Some jurors did not appear to be buying his argument. One juror swayed sided to side in her seat as she looked around the court room. Another juror’s eyes were opened wide as if she could not believe what she was hearing. But others listened intently. Fullin concluded his argument.

“You are being asked if the defendant knowingly possessed child pornography, period,” Daranyi said in his closing rebuttal. “I’m not going to insult you and expect you to say those kids were not kids.”

“Why were they repulsive, why were they disgusting? Because they were kids,” Daranyi said.

After a break for lunch the jury quickly returned the verdict.

Zuck was found guilty on all six counts.

Sentencing will begin in April. Tucson Del Sur News will continue to cover this story.

Below is a brief analysis of a potential technical legal issue in this case regarding a possible future appeal by the defendant. Warning, it is mostly legalese.

Legal Analysis

The Court allowed into juror instructions Revised Arizona Jury Instruction (Criminal) 35.56 Permissible Inference, also codified under state law as Arizona Revised Statute 13-3556.

It reads, “In a prosecution relating to the sexual exploitation of children, you may draw the inference that a participant was a minor if the visual depiction or live act through its title, text or visual representation depicted the participant as a minor.

“You are free to accept or reject this inference as triers of fact.
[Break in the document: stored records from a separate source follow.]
(* ===== verification/SyncSafe.v ===== *)
(** * SyncSafe: the links between triggers and sync objects

    [sync_wf] says that every trigger on an object's list is alive and waits
    for this object, that every trigger is on the list of its object, and that
    the resource database knows exactly the live objects, alarms and awaits.
    While an object is being destroyed its own list is exempt.  The operations
    that unblock clients and free resources keep it and return. *)

From S2P Require Import Prelude.
From S2P Require Import Wire.
From S2P Require Import Request.
From S2P Require Import Sync.
From S2P Require Import SyncRequest.
From S2P Require Import SyncAlarm.

(** ** What the brackets do not touch *)

(** An object without the data of a system counter. *)
Definition skel (o : SyncObject) : SyncObject * bool :=
  (o <| pSysCounterInfo := None |>,
   bool_decide (is_Some (pSysCounterInfo o))).

Record quiet (st st' : SyncState) : Prop := {
  q_objects : forall i, skel <$> objects st' !! i = skel <$> objects st !! i;
  q_alarms : alarms st' = alarms st;
  q_awaits : awaits st' = awaits st;
  q_resources : resources st' = resources st;
  q_counters : SysCounterList st' = SysCounterList st;
  q_ignore : ignoreCount st' = ignoreCount st;
  q_gone : clientGone st' = clientGone st;
  q_out : out st' = out st
}.

#[export] Instance quiet_preorder : PreOrder quiet.
Proof.
  split; [by split|]. intros st1 st2 st3 [] []. split; try congruence.
Qed.

Lemma quiet_get st st' r : quiet st st' -> get_trigger st' r = get_trigger st r.
Proof. intros Hq. unfold get_trigger. by rewrite (q_alarms _ _ Hq), (q_awaits _ _ Hq). Qed.

(** The fields of two objects with the same skeleton. *)
Record same_object (o o' : SyncObject) : Prop := {
  same_client : so_client o' = so_client o;
  same_list : pTriglist o' = pTriglist o;
  same_type : so_type o' = so_type o;
  same_init : initialized o' = initialized o;
  same_destroyed : beingDestroyed o' = beingDestroyed o;
  same_sys : is_Some (pSysCounterInfo o') <-> is_Some (pSysCounterInfo o);
  same_value : value o' = value o;
  same_triggered : triggered o' = triggered o
}.

Lemma skel_same o o' : skel o' = skel o <-> same_object o o'.
Proof.
  unfold skel. split.
  - destruct o, o'. cbn. intros [= -> -> -> -> -> -> -> Hs]. split; cbn; try done.
    by apply bool_decide_eq_bool_decide in Hs || (case_bool_decide; case_bool_decide; tauto || done).
  - intros [H1 H2 H3 H4 H5 H6 H7 H8]. destruct o, o'. cbn in *. subst. f_equal. by apply bool_decide_ext.
Qed.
You must determine whether the facts and circumstances shown by the evidence in this case warrant any inference that the law permits you to make. Even with the inference, the State has the burden of proving each and every element of the offense beyond a reasonable doubt before you can find the defendant guilty.”

In State v. Hazlett, 205 Ariz. 523 (2003), the first division of Court of Appeals of Arizona found A.R.S. 13-3556 to be unconstitutional under the U.S. Supreme Court ruling in Ashcroft v. Free Speech Coalition, 535 U.S. 234, (2002).

However, the statute remains on the books and codified in state criminal jury instructions. This perhaps leaves open the question of whether or not Zuck will be able to appeal the conviction based on inclusion of the permissible inference instruction.

In State v. Bauer (2016), defendant Bauer appealed his conviction, similar to Zuck’s, on grounds that the prosecution did not prove that children in photographs he possessed were actual minors and that the permissible inference instruction was used in the jury’s determination of guilt.

The second division of Court of Appeals of Arizona found that Bauer’s defense had not objected to the permissible inference at trial, so the appellate court reviewed the question “solely for fundamental error.”

The appellate court also found that in Bauer’s trial, the state’s expert, “testified at length and specifically about the ages of the children depicted based on their sexual development,” and Bauer himself agreed the photos he was charged with possessing were “obviously children.”

In contrast, at Zuck’s trial, the defense did raise an objection to the permissible inference instruction.  And the prosecution did not use a medical expert to testify as to the age of the children in the images and videos, but rather relied on the jury to draw their own inference with their own eyes. Also, Detective Barry testified he has special training in identifying minor female bodies.

Do these circumstances make this case ripe for appeal? Time will tell, and Tucson Del Sur News will continue to cover this case until it reaches its final conclusion.